Data shown Block Start

(* ===== verification/Intercept.v ===== *)
(** * An intercepted system call, end to end

    From a patched call site ([jalr gp, gp, 0] in place of [ecall]) through the
    trampoline (patcher.c), [asm_syscall_hook] and [syscall_hook] (main.c) and
    one of the three return paths (patcher.c) back to the instruction after the
    site.  The theorems compare the outcome with the [ecall] that the site had:
    the caller sees its registers unchanged except a0, and the kernel gets the
    system call it would have got, or none when the hook handled it. *)

From stdpp Require Import base gmap list.
From Stdlib Require Import ZArith Lia Bool.
From S2P Require Import Prelude Memory Isa Os RetSeq Patcher AsmHook.

(** The listing as a routine of the machine; a hundred items are more than any
    path through it has. *)
Definition asm_routine `{Kernel} (e : cenv) (s : machine) : step_result :=
  match arun e asm_text 100 0 s with
  | AExit s' => Next s'
  | ABreak s' => Breakpoint s'
  | AFault a => Fault a
  | AStuck | AOutOfFuel => Illegal
  end.

(** The word a patched site holds. *)
Definition JALR_GP : Z := 0x000181e7.

Definition same_context (s s' : machine) : Prop :=
  pc s' = pc s + 4 /\ (forall r, r <> a0 -> xr s' r = xr s r) /\ (forall r, fr s' r = fr s r).

Section Intercept.
Context {K : Kernel} {R : Routines} (e : cenv) (hk rgp : Z).

(** The frame of an interception at [s]. *)
Definition frame_of (s : machine) : Z := xr s sp - FRAME_SIZE.

(** The memory [syscall_hook] sees: the caller's, with the frame filled. *)
Definition intercept_mem (s : machine) : memory :=
  save_all (frame_of s) save_slots s
    (mwrite 8 (save_tmps s) (frame_of s + 288) (pc s + 4)).

(** The answer of the dispatcher to the system call of [s]. *)
Definition intercept_answer (s : machine) : wrapper_ret * memory * list event :=
  syscall_hook (ce_hook_fn e) (ce_result0 e) (xr s a0) (xr s a1) (xr s a2) (xr s a3) (xr s a4)
    (xr s a5) (pc s + 4) (xr s a7) (intercept_mem s).

(** The memory when the dispatcher has returned. *)
Definition answered_mem (s : machine) : memory :=
  ce_scratch e (frame_of s) (intercept_answer s).1.2.

(** A machine about to execute a patched site of a process in which vpoline
    is initialised, with room for the frame on the stack.  The frame, the
    patched page and the variable [relocated_global_pointer] are apart, and
    this call of the hook leaves them as they are; the rest of the memory is
    the hook's to change. *)
Record site_shape (s : machine) : Prop := {
  so_site : code_at (mem s) (pc s) [JALR_GP];
  so_pc : 0 <= pc s /\ pc s + 4 < 2 ^ 63 /\ pc s mod 2 = 0;
  so_gp : xr s gp = rgp;
  so_rgp : 64 <= rgp /\ rgp + TRAMPOLINE_SIZE <= 2 ^ 63 /\ rgp mod 2 = 0;
  so_tramp : code_at (mem s) rgp (trampoline_words hk);
  so_ret : code_at (mem s) (rgp - RET_SEQUENCE_SIZE) return_words;
  so_hk : is_u64 hk /\ hk mod 2 = 0;
  so_mem : in_memory (pc s) (pc s + 4) /\
           in_memory (rgp - RET_SEQUENCE_SIZE) (rgp + TRAMPOLINE_SIZE);
  so_stack : FRAME_SIZE <= xr s sp < 2 ^ 63 /\ stack_rw (mem s) (frame_of s) (xr s sp);
  so_apart : xr s sp <= rgp - RET_SEQUENCE_SIZE \/ rgp + TRAMPOLINE_SIZE <= frame_of s;
  so_var : rgp_var_ok e rgp (mem s);
  so_var_apart : ce_rgp_var e + 8 <= frame_of s \/ xr s sp <= ce_rgp_var e;
  so_regs : regs_u64 s;
  so_call_frame : keeps (frame_of s) (xr s sp) (intercept_mem s) (answered_mem s);
  so_call_var : keeps (ce_rgp_var e) (ce_rgp_var e + 8) (intercept_mem s) (answered_mem s);
  so_call_code : keeps (rgp - RET_SEQUENCE_SIZE) (rgp + TRAMPOLINE_SIZE)
                   (intercept_mem s) (answered_mem s)
}.

(** In a process where [asm_syscall_hook] is the listing. *)
Record site_ok (s : machine) : Prop := {
  so_shape :> site_shape s;
  so_routine : routine_at hk = Some (asm_routine e)
}.

(** ** The way in *)

Lemma save_tmps_agree s : agree_off (frame_of s) (xr s sp) (save_tmps s) (mem s).
Proof.
  intros x Hx. unfold save_tmps. cbv zeta. unfold frame_of, FRAME_SIZE in *.
  rewrite !(mbyte_mwrite_out 8) by lia. done.
Qed.

Lemma save_tmps_prot s : m_prot (save_tmps s) = m_prot (mem s).
Proof. unfold save_tmps. cbv zeta. by rewrite !(mwrite_prot 8). Qed.

(** The four registers the trampoline saves can be read back. *)
Lemma save_tmps_read s : regs_u64 s ->
  mread 8 (save_tmps s) (frame_of s) = xr s t0 /\
  mread 8 (save_tmps s) (frame_of s + 8) = xr s t1 /\
  mread 8 (save_tmps s) (frame_of s + 16) = xr s t2 /\
  mread 8 (save_tmps s) (frame_of s + 24) = xr s t3.
Proof.
  intros U. unfold save_tmps, frame_of. cbv zeta.
  split_and!; repeat (rewrite (mread_mwrite_out 8 8) by lia); apply mread8_mwrite, U.
Qed.

(** The state at [asm_syscall_hook]. *)
Lemma way_in s : site_shape s ->
  exists s1, run 21 s = Next s1 /\ pc s1 = hk /\ xr s1 sp = frame_of s /\ xr s1 gp = pc s + 4 /\
    (forall r, r ∉ [sp; gp; t0; t1; t2; t3] -> xr s1 r = xr s r) /\
    (forall r, fr s1 r = fr s r) /\ mem s1 = save_tmps s /\ trace s1 = trace s /\ regs_u64 s1.
Proof.
  intros []. destruct so_pc0 as (P1 & P2 & P3). destruct so_rgp0 as (G1 & G2 & G3).
  destruct so_hk0 as (H1 & H2). destruct so_stack0 as (S1 & S2). destruct so_mem0 as (M1 & M2).
  unfold TRAMPOLINE_SIZE, RET_SEQUENCE_SIZE, frame_of, FRAME_SIZE in *.
  change 21%nat with (1 + 20)%nat.
  set (s0 := Mach rgp (upd (xr s) gp (pc s + 4)) (fr s) (mem s) (trace s)).
  rewrite (run_app 1 20 s s0).
  2: { change 1%nat with (S 0) at 1. erewrite (run_code _ _ 0); [reflexivity|exact so_site0| | |reflexivity|reflexivity| |].
       - apply M1. lia.
       - lia.
       - vm_compute. reflexivity.
       - unfold exec. cbn [getx]. change (getx s 3) with (xr s gp). rewrite so_gp0, Z.add_0_r.
         rewrite (u64_small rgp), (u64_small (pc s + 4)) by u64_lia.
         replace (2 * (rgp / 2)) with rgp by (Z.div_mod_to_equations; lia). reflexivity. }
  destruct (trampoline_run hk s0) as (x' & E & X1 & X2 & X3 & X4 & X5 & X6); try done.
  { cbn. lia. }
  { split_and!; cbn; unfold FRAME_SIZE, TRAMPOLINE_SIZE; try lia. exact S2. }
  { intros x Hx. apply M2. cbn in Hx. unfold TRAMPOLINE_SIZE in Hx. lia. }
  exists (Mach hk x' (fr s) (save_tmps s0) (trace s)). cbn [pc xr fr mem trace].
  assert (forall r, r ∉ [sp; gp; t0; t1; t2; t3] -> x' r = xr s r) as X7.
  { intros r Hr. rewrite !not_elem_of_cons in Hr. destruct Hr as (? & ? & ? & ? & ? & ? & _).
    rewrite X6; [|rewrite !not_elem_of_cons; split_and!; try done; apply not_elem_of_nil].
    cbn. by apply upd_ne. }
  assert (x' gp = pc s + 4) as Xg
    by (rewrite X6; [reflexivity | apply (bool_decide_eq_false_1 _); vm_compute; reflexivity]).
  split_and!; try done.
  intros r. split; [|apply so_regs0].
  destruct (decide (r ∈ [sp; gp; t0; t1; t2; t3])) as [Hr|Hr]; [|cbn; rewrite X7 by done; apply so_regs0].
  rewrite !elem_of_cons in Hr. unfold is_u64 in *. cbn in X1 |- *. unfold FRAME_SIZE in X1.
  destruct Hr as [->|[->|[->|[->|[->|[->|Hr]]]]]]; [..|by apply elem_of_nil in Hr];
    rewrite ?X1, ?Xg, ?X2, ?X3, ?X4, ?X5; try lia.
  pose proof (Z.mod_pos_bound hk (2 ^ 32)). lia.
Qed.

(** The state [way_in] describes. *)
Record arrived (s s1 : machine) : Prop := {
  ar_pc : pc s1 = hk;
  ar_sp : xr s1 sp = frame_of s;
  ar_gp : xr s1 gp = pc s + 4;
  ar_x : forall r, r ∉ [sp; gp; t0; t1; t2; t3] -> xr s1 r = xr s r;
  ar_f : forall r, fr s1 r = fr s r;
  ar_mem : mem s1 = save_tmps s;
  ar_trace : trace s1 = trace s;
  ar_regs : regs_u64 s1
}.

Lemma arrived_frame_mem s s1 : arrived s s1 -> frame_mem (frame_of s) s1 = intercept_mem s.
Proof.
  intros []. unfold frame_mem, intercept_mem. rewrite ar_mem0, ar_gp0.
  apply save_all_vals. intros [r|r] Hr; [|apply ar_f0]. unfold slot_val, getx.
  rewrite ar_x0; [done|]. intros Hn.
  assert (forall q, bool_decide (SX q ∈ save_slots.*1) = false -> r <> q) as Q
    by (intros q Hq ->; apply bool_decide_eq_false in Hq; done).
  rewrite !elem_of_cons in Hn. destruct Hn as [Hn|[Hn|[Hn|[Hn|[Hn|[Hn|Hn]]]]]];
    [..|by apply elem_of_nil in Hn]; revert Hn; apply Q; vm_compute; reflexivity.
Qed.

Ltac not_in := apply (bool_decide_eq_false_1 _); vm_compute; reflexivity.

Lemma arrived_answer s s1 : arrived s s1 -> hook_answer e (frame_of s) s1 = intercept_answer s.
Proof.
  intros A. unfold hook_answer, intercept_answer. rewrite (arrived_frame_mem _ _ A).
  destruct A. rewrite ar_gp0, !ar_x0 by not_in. done.
Qed.

Lemma arrived_called_mem s s1 : arrived s s1 -> called_mem e (frame_of s) s1 = answered_mem s.
Proof. intros A. unfold called_mem, answered_mem. by rewrite (arrived_answer _ _ A). Qed.

Lemma frame_top s : frame_of s + 304 = xr s sp.
Proof. unfold frame_of, FRAME_SIZE. lia. Qed.

Lemma arrived_entry s s1 : site_shape s -> arrived s s1 -> entry_ok e (frame_of s) rgp s1.
Proof.
  intros S A. destruct (so_stack s S) as (S1 & S2). unfold FRAME_SIZE in S1.
  constructor; rewrite ?frame_top.
  - split_and!; [apply (ar_sp _ _ A) | unfold frame_of, FRAME_SIZE; lia
      | rewrite frame_top; lia |].
    intros x Hx. rewrite frame_top in Hx. unfold has_prot.
    rewrite (ar_mem _ _ A), save_tmps_prot. by apply S2.
  - rewrite (ar_mem _ _ A). generalize (so_var s S). apply rgp_var_ok_keeps.
    apply (keeps_of_agree _ _ (frame_of s) (xr s sp)).
    + apply save_tmps_agree.
    + apply save_tmps_prot.
    + apply (so_var_apart s S).
  - apply (so_var_apart s S).
  - apply (ar_regs _ _ A).
  - rewrite (arrived_frame_mem _ _ A), (arrived_called_mem _ _ A). apply (so_call_frame s S).
  - rewrite (arrived_frame_mem _ _ A), (arrived_called_mem _ _ A). apply (so_call_var s S).
Qed.

(** ** Through the hook *)

Lemma intercept_mem_agree s : agree_off (frame_of s) (xr s sp) (intercept_mem s) (mem s).
Proof.
  unfold intercept_mem. rewrite <- frame_top.
  etransitivity; [apply save_all_agree_off, save_slots_ok|].
  etransitivity; [apply (mwrite_agree_off _ _ 8); lia|]. rewrite frame_top. apply save_tmps_agree.
Qed.

Lemma intercept_mem_prot s : m_prot (intercept_mem s) = m_prot (mem s).
Proof. unfold intercept_mem. rewrite save_all_prot, (mwrite_prot 8). apply save_tmps_prot. Qed.

Lemma keeps_trans lo hi m1 m2 m3 : keeps lo hi m1 m2 -> keeps lo hi m2 m3 -> keeps lo hi m1 m3.
Proof. intros H1 H2 x Hx. destruct (H1 x Hx) as [<- <-]. by apply H2. Qed.

Lemma code_at_keeps m m' base ws : keeps base (base + 4 * Z.of_nat (length ws)) m m' ->
  code_at m base ws -> code_at m' base ws.
Proof.
  intros KP [C X]. split.
  - rewrite <- C at 2. apply mwords_ext. intros x Hx. by apply KP.
  - intros x Hx. unfold has_prot. rewrite (proj2 (KP x Hx)). by apply X.
Qed.

Lemma answered_keeps_mem s lo hi : keeps lo hi (intercept_mem s) (answered_mem s) ->
  hi <= frame_of s \/ xr s sp <= lo -> keeps lo hi (mem s) (answered_mem s).
Proof.
  intros CK D. eapply keeps_trans; [|exact CK].
  apply (keeps_of_agree _ _ (frame_of s) (xr s sp)); [apply intercept_mem_agree | apply intercept_mem_prot | done].
Qed.
(** ** The handler on a supported instruction *)

Definition in_xom (g : globals) (a : Z) : Prop := xom_start g <= a <= xom_end g.
#[export] Instance in_xom_dec g a : Decision (in_xom g a).
Proof. unfold in_xom. apply _. Defined.

Lemma in_xom_test g a :
  (a <? xom_start g) || (xom_end g <? a) = negb (bool_decide (in_xom g a)).
Proof. unfold in_xom. case_bool_decide; case_bools; lia || done. Qed.

(** The instruction at [pc s] is the memory access [i] of [len] bytes, and the
    handler can read it. *)
Definition at_access (s : machine) (i : minstr) (len : Z) : Prop :=
  fetch_decode (mem s) (pc s) = Some (Some (IMem i), len) /\
  range_prot PROT_READ (Z.to_nat len) (mem s) (pc s) = true.

Lemma range_prot_le flag n k m a : (k <= n)%nat ->
  range_prot flag n m a = true -> range_prot flag k m a = true.
Proof. rewrite !range_prot_spec. intros L H x Hx. apply H. lia. Qed.

Lemma fetch_decode_inv m a i len : fetch_decode m a = Some (Some (IMem i), len) ->
  (len = 4 /\ Z.land (mread 2 m a) 3 = 3 /\ decode32 (mread 4 m a) = Some (IMem i)) \/
  (len = 2 /\ Z.land (mread 2 m a) 3 <> 3 /\ decode16 (mread 2 m a) = Some i).
Proof.
  unfold fetch_decode, mfetch. destruct (range_prot _ 2 _ _); [|discriminate].
  destruct (Z.eqb_spec (Z.land (mread 2 m a) 3) 3).
  - destruct (range_prot _ 4 _ _); [|discriminate]. intros [= ? <-]. auto.
  - intros [= H <-]. right. destruct (decode16 _); simplify_eq/=. auto.
Qed.

Lemma segfault_handler_access g sig a s i len :
  in_xom g a -> at_access s i len ->
  segfault_handler g sig a (sigframe s) (mem s) =
    ('(c, m) ← emulate i (sigframe s) (mem s) (backup_of g a);
     HOk (set_greg REG_PC (gregs c REG_PC ⊞ len) c, m)).
Proof.
  intros X [F RD]. unfold segfault_handler. rewrite in_xom_test, bool_decide_true by done.
  cbn [negb]. change (gregs (sigframe s) REG_PC) with (pc s). unfold deref, mload.
  apply fetch_decode_inv in F as [(-> & E & D)|(-> & E & D)].
  - rewrite (range_prot_le _ 4 2 _ _ ltac:(lia) RD). cbn [mbind hres_bind].
    rewrite E. change (range_prot PROT_READ (Z.to_nat 4)) with (range_prot PROT_READ 4) in RD.
    rewrite RD. cbn [Z.eqb Pos.eqb mbind hres_bind]. by rewrite (emulate_32bit_spec _ _ _ i).
  - change (range_prot PROT_READ (Z.to_nat 2)) with (range_prot PROT_READ 2) in RD.
    rewrite RD. cbn [mbind hres_bind]. apply Z.eqb_neq in E. rewrite E.
    by rewrite (emulate_16bit_spec _ _ _ i).
Qed.

(** ** The handler on any other instruction *)

(** The encodings with destination x0, which the handler skips whatever the
    rest of the instruction says. *)
Definition skipped_32bit (w : Z) : Prop := slice w 0 7 = LOAD_OPCODE /\ slice w 7 5 = 0.
Definition skipped_16bit (h : Z) : Prop :=
  slice h 0 2 = C2_OPCODE /\ (slice h 13 3 = C_LWSP_FUNCT3 \/ slice h 13 3 = C_LDSP_FUNCT3) /\
  slice h 7 5 = 0.

Ltac switch_cases D :=
  repeat match goal with
  | |- context [Z.eqb ?x ?k] =>
      destruct (Z.eqb_spec x k); [subst x; try (by exfalso; eapply D; reflexivity)|]
  end.

Lemma emulate_32bit_other ctx m w ba :
  (forall i, decode32 w <> Some (IMem i)) -> ~ skipped_32bit w ->
  emulate_32bit ctx m w ba = HExit 1.
Proof.
  intros D N. unfold emulate_32bit. rewrite !get_field_slice by lia.
  unfold skipped_32bit in N. unfold decode32 in D. revert D N.
  generalize (slice w 0 7) (slice w 12 3). intros op f3 D N.
  unfold emulate_load_instruction, emulate_fload_instruction, emulate_store_instruction,
    emulate_fstore_instruction, LOAD_OPCODE, FLOAD_OPCODE, STORE_OPCODE, FSTORE_OPCODE, LB_FUNCT3,
    LH_FUNCT3, LW_FUNCT3, LD_FUNCT3, LBU_FUNCT3, LHU_FUNCT3, LWU_FUNCT3, FLW_FUNCT3, FLD_FUNCT3,
    SB_FUNCT3, SH_FUNCT3, SW_FUNCT3, SD_FUNCT3, FSW_FUNCT3, FSD_FUNCT3 in *.
  destruct (Z.eqb_spec op 3) as [->|].
  { destruct (Z.eqb_spec (slice w 7 5) 0); [by exfalso; apply N|]. switch_cases D. done. }
  destruct (Z.eqb_spec op 7) as [->|]; [switch_cases D; done|].
  destruct (Z.eqb_spec op 35) as [->|]; [switch_cases D; done|].
  destruct (Z.eqb_spec op 39) as [->|]; [switch_cases D; done|]. done.
Qed.

Lemma emulate_16bit_other ctx m h ba :
  decode16 h = None -> ~ skipped_16bit h -> emulate_16bit ctx m h ba = HExit 1.
Proof.
  intros D N. unfold emulate_16bit. rewrite !get_field_slice by lia.
  unfold skipped_16bit in N. unfold decode16 in D. revert D N.
  generalize (slice h 0 2) (slice h 13 3) (slice h 7 5). intros op f3 rd D N.
  unfold emulate_c_load_store_instruction, emulate_sp_rel_c_load_store_instruction,
    C0_OPCODE, C2_OPCODE, C_FLD_FUNCT3, C_LW_FUNCT3, C_LD_FUNCT3, C_FSD_FUNCT3, C_SW_FUNCT3,
    C_SD_FUNCT3, C_FLDSP_FUNCT3, C_LWSP_FUNCT3, C_LDSP_FUNCT3, C_FSDSP_FUNCT3, C_SWSP_FUNCT3,
    C_SDSP_FUNCT3 in *.
  destruct (Z.eqb_spec op 0) as [->|].
  { repeat match goal with |- context [Z.eqb f3 ?k] =>
      destruct (Z.eqb_spec f3 k); [subst f3; discriminate D|] end. done. }
  destruct (Z.eqb_spec op 2) as [->|]; [|done].
  destruct (Z.eqb_spec rd 0) as [->|Hr].
  - repeat match goal with |- context [Z.eqb f3 ?k] =>
      destruct (Z.eqb_spec f3 k); [subst f3; first [discriminate D | exfalso; by auto]|] end. done.
  - apply Z.eqb_neq in Hr.
    repeat match goal with |- context [Z.eqb f3 ?k] =>
      destruct (Z.eqb_spec f3 k); [subst f3; first [discriminate D | by rewrite Hr in D]|] end. done.
Qed.

(** The instruction at [pc s] is readable and is neither a load or store of the
    I, F, D and C extensions nor an encoding with destination x0. *)
Definition at_unsupported (s : machine) : Prop :=
  let h := mread 2 (mem s) (pc s) in
  let w := mread 4 (mem s) (pc s) in
  if decide (Z.land h 3 = 3)
  then range_prot PROT_READ 4 (mem s) (pc s) = true /\
       (forall i, decode32 w <> Some (IMem i)) /\ ~ skipped_32bit w
  else range_prot PROT_READ 2 (mem s) (pc s) = true /\ decode16 h = None /\ ~ skipped_16bit h.
(** Threads run their own code everywhere but at the patched system calls. *)
#[local] Instance own_code : Routines :=
  fun a => if sites a || (a =? hk) then Some (fun _ => Illegal) else None.

Local Abbreviation stable := (stable text backing).
Local Abbreviation spares := (spares e rgp).
Local Abbreviation fstep := (fstep g text backing).
Local Abbreviation dstep := (dstep g text backing).

(** ** What the threads leave alone *)

(** An interception at [s] leaves the text and the backing bytes alone, and
    redirected accesses leave alone what it relies on. *)
Record tame (s : machine) : Prop := {
  tm_frame : forall x, in_frame s x = true -> text x = false;
  tm_backing : forall x, footprint e rgp s x = true -> backing x = false;
  tm_hook : forall m, stable m (call_mem e s m);
  tm_kernel : forall m, stable m (k_syscall (xr s a7) (site_args s) m).2
}.

(** The interception at [s] leaves alone what the one at [s'] relies on. *)
Record apart (s s' : machine) : Prop := {
  ap_frame : forall x, in_frame s x = true -> footprint e rgp s' x = false;
  ap_hook : forall m, spares s' m (call_mem e s m);
  ap_kernel : forall m, spares s' m (k_syscall (xr s a7) (site_args s) m).2
}.

(** A thread may be intercepted at [s]. *)
Record may_enter (ts : list mthread) (s : machine) : Prop := {
  me_site : site_shape (R := listing_at hk) e hk rgp s /\ xr s a7 <> 139;
  me_hook : forall m, spares s m (call_mem e s m);
  me_kernel : forall m, spares s m (k_syscall (xr s a7) (site_args s) m).2;
  me_tame : tame s;
  me_apart : forall s' k c, Inside s' k c ∈ ts -> apart s s' /\ apart s' s
}.

(** ** The process *)

Definition is_running (f : fthread) : bool := match f with Running _ => true | _ => false end.
(* ===== verification/Simulation.v ===== *)
(** * Whole executions: the patched process and the program it runs

    The abstract program is the one before vpoline: its text has [ecall] where
    the patched text has [jalr gp, gp, 0], gp is the original global pointer,
    and an [ecall] of libc is answered by the hook's contract ([spec_call]).
    The patched process runs with the relocated global pointer, through
    trampoline, listing, return sequence and SIGSEGV handler ([pstep]).

    The two memories differ where the program must not look: the [hidden]
    bytes (the shadow region, the patched sites, [relocated_global_pointer],
    the hook library) and the dirty bytes, which the interception left below
    sp (the psABI has no red zone: bytes below sp are indeterminate).  A state of the
    abstract program carries the set of dirty bytes; its rules say what a
    program may do: read neither hidden nor dirty bytes, keep stack for the
    frame, use gp as the base of loads and stores only.  A forward simulation
    then gives the whole runs: what the program does, the patched process does. *)

From stdpp Require Import base gmap list relations.
From Stdlib Require Import ZArith Lia Bool.
From S2P Require Import Prelude Memory Isa Os RetSeq Patcher AsmHook Intercept Sigsegv Process Rewriter.

(** Requests the kernel cannot tell apart by number and arguments. *)
Definition ev_eq (e1 e2 : event) : Prop := ev_nr e1 = ev_nr e2 /\ ev_args e1 = ev_args e2.
(** ** Hooks *)

Lemma word_u64 z : word z = true -> is_u64 z.
Proof. unfold word, is_u64. case_bools; lia || done. Qed.

(** Six arguments that are words. *)
Lemma safe_args_inv nr args : safe_args nr args = true ->
  is_u64 nr /\ Forall is_u64 args /\ exists x0 x1 x2 x3 x4 x5, args = [x0; x1; x2; x3; x4; x5].
Proof.
  unfold safe_args. rewrite !andb_true_iff, Nat.eqb_eq, forallb_forall.
  intros [[W F] L]. split_and!; [by apply word_u64|..].
  - apply Forall_forall. intros x Hx. by apply word_u64, F, list_elem_of_In.
  - do 7 (destruct args as [|? args]; try done). by eexists _, _, _, _, _, _.
Qed.

Lemma call_regs_u64 first vals sp0 r : Forall is_u64 vals -> used <= sp0 <= hi -> 
  is_u64 (call_regs rgp used junk first vals sp0 r).
Proof.
  intros F S. destruct (sb_stack SB) as (L1 & L2 & _). destruct (sb_rgp SB) as (G1 & G2 & _).
  pose proof (sb_used SB) as U. unfold call_regs, TRAMPOLINE_SIZE in *.
  destruct (r =? sp); [u64_lia|]. destruct (r =? gp); [u64_lia|]. case_match; [|apply (sb_regs SB)].
  destruct (vals !! _) as [v|] eqn:V; [|cbn; u64_lia]. by apply (Forall_lookup_1 _ _ _ _ F V).
Qed.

Data shown Block End

Task details
The listing above holds a line with "destruct (trampoline_run hk" and a line with "Record arrived (s". Print the stretch from the first through the second, exactly and alone.

Solution for this task
  destruct (trampoline_run hk s0) as (x' & E & X1 & X2 & X3 & X4 & X5 & X6); try done.
  { cbn. lia. }
  { split_and!; cbn; unfold FRAME_SIZE, TRAMPOLINE_SIZE; try lia. exact S2. }
  { intros x Hx. apply M2. cbn in Hx. unfold TRAMPOLINE_SIZE in Hx. lia. }
  exists (Mach hk x' (fr s) (save_tmps s0) (trace s)). cbn [pc xr fr mem trace].
  assert (forall r, r ∉ [sp; gp; t0; t1; t2; t3] -> x' r = xr s r) as X7.
  { intros r Hr. rewrite !not_elem_of_cons in Hr. destruct Hr as (? & ? & ? & ? & ? & ? & _).
    rewrite X6; [|rewrite !not_elem_of_cons; split_and!; try done; apply not_elem_of_nil].
    cbn. by apply upd_ne. }
  assert (x' gp = pc s + 4) as Xg
    by (rewrite X6; [reflexivity | apply (bool_decide_eq_false_1 _); vm_compute; reflexivity]).
  split_and!; try done.
  intros r. split; [|apply so_regs0].
  destruct (decide (r ∈ [sp; gp; t0; t1; t2; t3])) as [Hr|Hr]; [|cbn; rewrite X7 by done; apply so_regs0].
  rewrite !elem_of_cons in Hr. unfold is_u64 in *. cbn in X1 |- *. unfold FRAME_SIZE in X1.
  destruct Hr as [->|[->|[->|[->|[->|[->|Hr]]]]]]; [..|by apply elem_of_nil in Hr];
    rewrite ?X1, ?Xg, ?X2, ?X3, ?X4, ?X5; try lia.
  pose proof (Z.mod_pos_bound hk (2 ^ 32)). lia.
Qed.

(** The state [way_in] describes. *)
Record arrived (s s1 : machine) : Prop := {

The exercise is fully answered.